# Task details
Among the entries below, find each line holding "flushed" and return it.

# Saved entries
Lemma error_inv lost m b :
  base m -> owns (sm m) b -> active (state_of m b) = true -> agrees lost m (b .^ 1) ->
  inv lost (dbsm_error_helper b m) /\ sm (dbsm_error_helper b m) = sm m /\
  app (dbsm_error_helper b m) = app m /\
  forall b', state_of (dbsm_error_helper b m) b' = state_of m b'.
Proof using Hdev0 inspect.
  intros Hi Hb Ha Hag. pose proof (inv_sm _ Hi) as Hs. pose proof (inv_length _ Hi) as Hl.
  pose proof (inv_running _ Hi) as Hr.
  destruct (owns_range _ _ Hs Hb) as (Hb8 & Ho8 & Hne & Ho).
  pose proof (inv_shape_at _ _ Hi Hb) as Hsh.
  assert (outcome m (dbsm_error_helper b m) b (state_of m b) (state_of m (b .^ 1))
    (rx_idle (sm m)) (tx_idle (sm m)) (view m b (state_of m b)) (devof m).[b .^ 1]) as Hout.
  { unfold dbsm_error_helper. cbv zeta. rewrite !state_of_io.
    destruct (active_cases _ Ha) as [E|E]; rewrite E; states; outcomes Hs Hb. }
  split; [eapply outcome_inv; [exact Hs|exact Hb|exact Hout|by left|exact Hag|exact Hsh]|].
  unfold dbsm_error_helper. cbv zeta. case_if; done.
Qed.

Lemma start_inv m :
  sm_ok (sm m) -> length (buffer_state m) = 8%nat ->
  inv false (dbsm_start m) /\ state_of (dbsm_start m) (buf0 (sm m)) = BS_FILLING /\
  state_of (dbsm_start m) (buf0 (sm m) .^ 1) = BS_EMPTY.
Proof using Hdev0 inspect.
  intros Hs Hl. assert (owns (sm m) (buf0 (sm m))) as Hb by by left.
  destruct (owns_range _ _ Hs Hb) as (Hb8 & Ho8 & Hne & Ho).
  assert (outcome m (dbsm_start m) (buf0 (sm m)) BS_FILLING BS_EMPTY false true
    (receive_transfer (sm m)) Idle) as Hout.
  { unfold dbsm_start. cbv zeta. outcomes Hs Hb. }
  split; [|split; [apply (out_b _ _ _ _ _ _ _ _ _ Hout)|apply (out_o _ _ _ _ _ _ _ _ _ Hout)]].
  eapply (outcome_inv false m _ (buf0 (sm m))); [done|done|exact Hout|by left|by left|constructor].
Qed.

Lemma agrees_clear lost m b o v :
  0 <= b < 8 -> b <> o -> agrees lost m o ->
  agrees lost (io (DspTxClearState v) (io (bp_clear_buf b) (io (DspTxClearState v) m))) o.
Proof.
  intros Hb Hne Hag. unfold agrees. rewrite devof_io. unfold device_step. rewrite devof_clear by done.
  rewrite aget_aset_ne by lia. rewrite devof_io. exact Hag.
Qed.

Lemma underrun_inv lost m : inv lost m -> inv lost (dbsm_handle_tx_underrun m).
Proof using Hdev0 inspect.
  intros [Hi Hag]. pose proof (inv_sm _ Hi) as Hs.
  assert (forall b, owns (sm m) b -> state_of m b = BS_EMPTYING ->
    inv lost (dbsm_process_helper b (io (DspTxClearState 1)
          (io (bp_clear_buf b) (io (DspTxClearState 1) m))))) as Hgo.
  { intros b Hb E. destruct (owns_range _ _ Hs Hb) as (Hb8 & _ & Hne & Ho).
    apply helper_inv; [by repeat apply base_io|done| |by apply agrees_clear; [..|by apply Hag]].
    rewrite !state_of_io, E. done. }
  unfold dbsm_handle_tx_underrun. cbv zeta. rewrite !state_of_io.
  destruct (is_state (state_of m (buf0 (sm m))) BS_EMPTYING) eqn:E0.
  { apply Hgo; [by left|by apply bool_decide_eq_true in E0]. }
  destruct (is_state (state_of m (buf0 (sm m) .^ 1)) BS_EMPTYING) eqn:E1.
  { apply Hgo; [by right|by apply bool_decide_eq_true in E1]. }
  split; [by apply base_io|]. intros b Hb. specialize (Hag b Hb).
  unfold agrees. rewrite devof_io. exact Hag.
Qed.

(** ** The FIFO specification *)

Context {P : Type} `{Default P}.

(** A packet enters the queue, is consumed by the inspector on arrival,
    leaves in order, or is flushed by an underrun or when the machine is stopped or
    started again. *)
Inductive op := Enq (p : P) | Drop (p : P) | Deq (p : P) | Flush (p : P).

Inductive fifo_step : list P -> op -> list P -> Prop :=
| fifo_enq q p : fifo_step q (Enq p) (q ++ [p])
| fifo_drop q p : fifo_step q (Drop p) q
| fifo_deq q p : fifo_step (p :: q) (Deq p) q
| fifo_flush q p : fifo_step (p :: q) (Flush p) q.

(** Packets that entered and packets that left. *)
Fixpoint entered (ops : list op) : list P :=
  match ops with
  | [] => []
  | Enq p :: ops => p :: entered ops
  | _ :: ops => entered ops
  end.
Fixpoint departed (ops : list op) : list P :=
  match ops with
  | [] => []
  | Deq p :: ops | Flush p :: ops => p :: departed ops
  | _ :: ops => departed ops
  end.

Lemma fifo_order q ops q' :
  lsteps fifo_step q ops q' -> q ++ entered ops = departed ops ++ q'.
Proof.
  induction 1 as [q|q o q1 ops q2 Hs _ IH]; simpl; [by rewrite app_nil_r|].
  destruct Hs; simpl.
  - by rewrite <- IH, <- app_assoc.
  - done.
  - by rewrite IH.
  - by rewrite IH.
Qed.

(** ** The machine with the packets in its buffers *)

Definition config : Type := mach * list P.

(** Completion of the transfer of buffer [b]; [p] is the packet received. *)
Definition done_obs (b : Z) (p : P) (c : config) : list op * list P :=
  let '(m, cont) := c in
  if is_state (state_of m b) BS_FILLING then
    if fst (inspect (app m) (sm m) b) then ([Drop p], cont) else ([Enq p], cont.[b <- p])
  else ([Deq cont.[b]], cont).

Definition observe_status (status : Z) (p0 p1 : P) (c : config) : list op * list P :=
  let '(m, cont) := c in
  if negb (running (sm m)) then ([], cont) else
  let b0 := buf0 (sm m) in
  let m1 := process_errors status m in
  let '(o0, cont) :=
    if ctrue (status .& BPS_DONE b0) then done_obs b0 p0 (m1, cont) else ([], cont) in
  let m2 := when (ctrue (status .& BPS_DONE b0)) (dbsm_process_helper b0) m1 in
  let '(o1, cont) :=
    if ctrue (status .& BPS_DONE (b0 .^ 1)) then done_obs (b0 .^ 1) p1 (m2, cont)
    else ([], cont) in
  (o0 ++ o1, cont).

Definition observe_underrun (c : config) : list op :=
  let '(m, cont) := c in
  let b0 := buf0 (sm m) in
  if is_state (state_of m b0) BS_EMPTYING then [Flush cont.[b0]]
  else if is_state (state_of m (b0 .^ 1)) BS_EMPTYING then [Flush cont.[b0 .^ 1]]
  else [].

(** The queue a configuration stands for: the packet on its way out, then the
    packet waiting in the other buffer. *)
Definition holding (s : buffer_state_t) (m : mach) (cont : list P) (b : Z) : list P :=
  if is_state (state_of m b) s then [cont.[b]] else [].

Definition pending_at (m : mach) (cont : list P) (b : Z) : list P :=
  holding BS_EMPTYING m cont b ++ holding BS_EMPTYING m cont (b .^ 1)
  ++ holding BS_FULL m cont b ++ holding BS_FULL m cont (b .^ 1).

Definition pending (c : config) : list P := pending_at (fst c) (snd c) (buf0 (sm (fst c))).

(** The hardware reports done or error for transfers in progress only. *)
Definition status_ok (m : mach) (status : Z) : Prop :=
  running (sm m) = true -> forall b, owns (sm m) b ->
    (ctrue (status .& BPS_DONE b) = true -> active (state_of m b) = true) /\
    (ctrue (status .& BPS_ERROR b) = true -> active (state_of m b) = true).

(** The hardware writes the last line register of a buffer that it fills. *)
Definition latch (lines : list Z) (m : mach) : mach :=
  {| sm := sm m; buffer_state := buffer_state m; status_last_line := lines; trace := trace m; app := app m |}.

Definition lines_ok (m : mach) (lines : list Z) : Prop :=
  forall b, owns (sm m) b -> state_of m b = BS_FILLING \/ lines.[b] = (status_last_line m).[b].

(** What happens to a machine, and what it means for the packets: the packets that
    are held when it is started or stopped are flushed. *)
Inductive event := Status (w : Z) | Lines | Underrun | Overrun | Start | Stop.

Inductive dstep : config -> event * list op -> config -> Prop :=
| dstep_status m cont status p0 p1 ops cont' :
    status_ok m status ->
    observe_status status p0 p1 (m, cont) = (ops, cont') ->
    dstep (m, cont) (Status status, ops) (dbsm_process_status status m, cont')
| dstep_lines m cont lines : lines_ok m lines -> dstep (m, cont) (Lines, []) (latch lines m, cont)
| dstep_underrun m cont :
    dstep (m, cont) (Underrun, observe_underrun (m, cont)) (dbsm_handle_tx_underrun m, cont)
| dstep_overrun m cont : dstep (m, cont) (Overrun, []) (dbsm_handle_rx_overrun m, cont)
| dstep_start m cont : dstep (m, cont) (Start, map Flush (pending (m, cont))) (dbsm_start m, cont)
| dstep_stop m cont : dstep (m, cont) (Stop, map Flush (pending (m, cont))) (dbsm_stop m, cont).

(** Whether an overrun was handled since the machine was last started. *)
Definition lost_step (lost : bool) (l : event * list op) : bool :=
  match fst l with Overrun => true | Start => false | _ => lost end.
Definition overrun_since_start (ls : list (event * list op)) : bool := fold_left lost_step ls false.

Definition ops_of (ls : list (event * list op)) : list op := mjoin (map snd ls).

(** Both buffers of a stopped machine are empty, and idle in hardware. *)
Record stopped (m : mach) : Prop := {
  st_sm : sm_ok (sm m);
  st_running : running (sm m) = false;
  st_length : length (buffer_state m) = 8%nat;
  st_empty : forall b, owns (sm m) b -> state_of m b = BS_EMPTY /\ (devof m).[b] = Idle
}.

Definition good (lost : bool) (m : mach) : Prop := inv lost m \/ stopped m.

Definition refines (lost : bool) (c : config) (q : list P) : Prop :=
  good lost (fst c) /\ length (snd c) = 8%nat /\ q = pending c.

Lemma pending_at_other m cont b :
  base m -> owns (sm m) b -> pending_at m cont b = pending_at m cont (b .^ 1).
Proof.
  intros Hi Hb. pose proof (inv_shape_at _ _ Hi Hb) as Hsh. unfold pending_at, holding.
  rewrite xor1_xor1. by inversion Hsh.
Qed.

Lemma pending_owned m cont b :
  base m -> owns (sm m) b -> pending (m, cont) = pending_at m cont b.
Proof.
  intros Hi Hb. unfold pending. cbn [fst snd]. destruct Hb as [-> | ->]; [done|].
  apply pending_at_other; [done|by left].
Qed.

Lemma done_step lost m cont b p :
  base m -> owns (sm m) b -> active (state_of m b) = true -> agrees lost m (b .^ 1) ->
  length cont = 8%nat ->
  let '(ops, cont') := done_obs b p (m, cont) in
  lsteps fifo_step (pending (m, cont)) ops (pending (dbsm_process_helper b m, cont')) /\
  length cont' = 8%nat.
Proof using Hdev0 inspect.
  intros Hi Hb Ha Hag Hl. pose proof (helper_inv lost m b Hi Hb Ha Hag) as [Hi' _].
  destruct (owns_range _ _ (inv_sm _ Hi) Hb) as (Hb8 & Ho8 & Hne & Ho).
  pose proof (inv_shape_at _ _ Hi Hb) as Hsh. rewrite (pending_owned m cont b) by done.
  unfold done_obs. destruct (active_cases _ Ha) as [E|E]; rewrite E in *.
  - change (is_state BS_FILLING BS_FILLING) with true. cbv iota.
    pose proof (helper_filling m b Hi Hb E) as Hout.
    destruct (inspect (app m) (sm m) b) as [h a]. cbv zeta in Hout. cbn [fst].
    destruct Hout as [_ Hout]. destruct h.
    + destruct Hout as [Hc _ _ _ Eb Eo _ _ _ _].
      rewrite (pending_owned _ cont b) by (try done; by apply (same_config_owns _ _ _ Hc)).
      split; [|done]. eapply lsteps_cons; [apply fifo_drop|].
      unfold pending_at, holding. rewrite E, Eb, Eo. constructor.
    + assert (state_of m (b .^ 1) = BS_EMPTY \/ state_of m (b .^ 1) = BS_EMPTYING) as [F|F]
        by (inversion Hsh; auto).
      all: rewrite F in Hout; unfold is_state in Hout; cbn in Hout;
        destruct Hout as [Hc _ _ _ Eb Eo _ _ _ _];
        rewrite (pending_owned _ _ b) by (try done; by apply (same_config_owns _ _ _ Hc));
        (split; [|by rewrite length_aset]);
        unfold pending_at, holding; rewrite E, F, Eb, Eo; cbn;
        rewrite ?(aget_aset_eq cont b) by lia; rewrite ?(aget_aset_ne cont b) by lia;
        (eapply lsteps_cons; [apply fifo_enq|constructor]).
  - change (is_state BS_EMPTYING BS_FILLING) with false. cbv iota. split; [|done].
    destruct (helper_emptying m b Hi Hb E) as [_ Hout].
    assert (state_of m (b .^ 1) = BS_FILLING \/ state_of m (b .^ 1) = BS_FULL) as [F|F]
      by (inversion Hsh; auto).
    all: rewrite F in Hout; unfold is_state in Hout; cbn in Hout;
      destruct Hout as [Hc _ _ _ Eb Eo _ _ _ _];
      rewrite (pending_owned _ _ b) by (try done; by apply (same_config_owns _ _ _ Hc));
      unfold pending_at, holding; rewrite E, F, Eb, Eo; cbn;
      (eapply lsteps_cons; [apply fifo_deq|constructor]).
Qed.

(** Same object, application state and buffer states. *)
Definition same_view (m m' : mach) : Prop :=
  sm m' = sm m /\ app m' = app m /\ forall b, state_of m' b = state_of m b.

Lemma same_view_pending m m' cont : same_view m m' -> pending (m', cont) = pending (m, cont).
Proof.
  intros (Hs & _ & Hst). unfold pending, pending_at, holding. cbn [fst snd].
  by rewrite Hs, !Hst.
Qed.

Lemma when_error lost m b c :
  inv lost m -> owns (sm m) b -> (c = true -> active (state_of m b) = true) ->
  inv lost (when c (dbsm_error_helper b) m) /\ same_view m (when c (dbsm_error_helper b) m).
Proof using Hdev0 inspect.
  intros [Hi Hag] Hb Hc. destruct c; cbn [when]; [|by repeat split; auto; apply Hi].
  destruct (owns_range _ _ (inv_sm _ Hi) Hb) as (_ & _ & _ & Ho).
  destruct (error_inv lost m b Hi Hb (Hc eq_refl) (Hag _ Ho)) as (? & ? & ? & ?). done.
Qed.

# Your solution
    leaves in order, or is flushed by an underrun or when the machine is stopped or
    are held when it is started or stopped are flushed. *)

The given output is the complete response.